===== The data =====

Lemma remask_resting p m t s :
  resting p m -> m_tasks m !! p = Some t ->
  wp (do_set_cpus_allowed p (mask_at s)) (fun _ m' => resting p m' /\ masked p m m' /\
    exists t', m_tasks m' !! p = Some t' /\ ts_cpus_mask t' = s) m.
Proof.
  intros [Hok Hs] Ht. destruct (Hs) as (t0 & q & Ht0 & Hq & Hnq & Hnc & _). rewrite Ht in Ht0. injection Ht0 as <-.
  unfold do_set_cpus_allowed, __do_set_cpus_allowed, task_current.
  apply wp_bind, wp_deref. exists t. split; [done|]. cbv zeta. rewrite has_flag_0, Hnq. cbn [andb when]. wp_go.
  replace (rq_curr q =? p) with false by lia. wp_go.
  eapply wp_cl_set_cpus_allowed; [done | exact Ht |]. intros m' Hok' F _ _ (t' & Ht' & E).
  unfold affinity_after in E. rewrite has_flag_0 in E. unfold task_affinity in E. injection E as Em Ep _.
  wp_go. split; [split; [done | by eapply asleep_mask]|]. split; [split; [done|] | by exists t'].
  unfold same_ptr. rewrite Ht, Ht'. cbn. by rewrite Ep.
Qed.

Lemma cpuset_resting p m :
  resting p m -> wp (cpuset_cpus_allowed_fallback p) (fun _ m' => resting p m' /\ masked p m m') m.
Proof.
  intros [Hok Hs]. destruct (Hs) as (t & _ & Ht & _). eapply wp_mono; [apply cpuset_fallback_ok; [done | by eexists]|].
  intros ok m' (Hok' & _ & Hp & Hm). specialize (Hm Hs). split; [split; [done | by eapply asleep_mask] | done].
Qed.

=====

Instructions to follow »
The expected output is the lines from the one holding "intros [Hok Hs]." through the last line of the data, exactly as they appear, with nothing before or after.

Task output »
  intros [Hok Hs]. destruct (Hs) as (t & _ & Ht & _). eapply wp_mono; [apply cpuset_fallback_ok; [done | by eexists]|].
  intros ok m' (Hok' & _ & Hp & Hm). specialize (Hm Hs). split; [split; [done | by eapply asleep_mask] | done].
Qed.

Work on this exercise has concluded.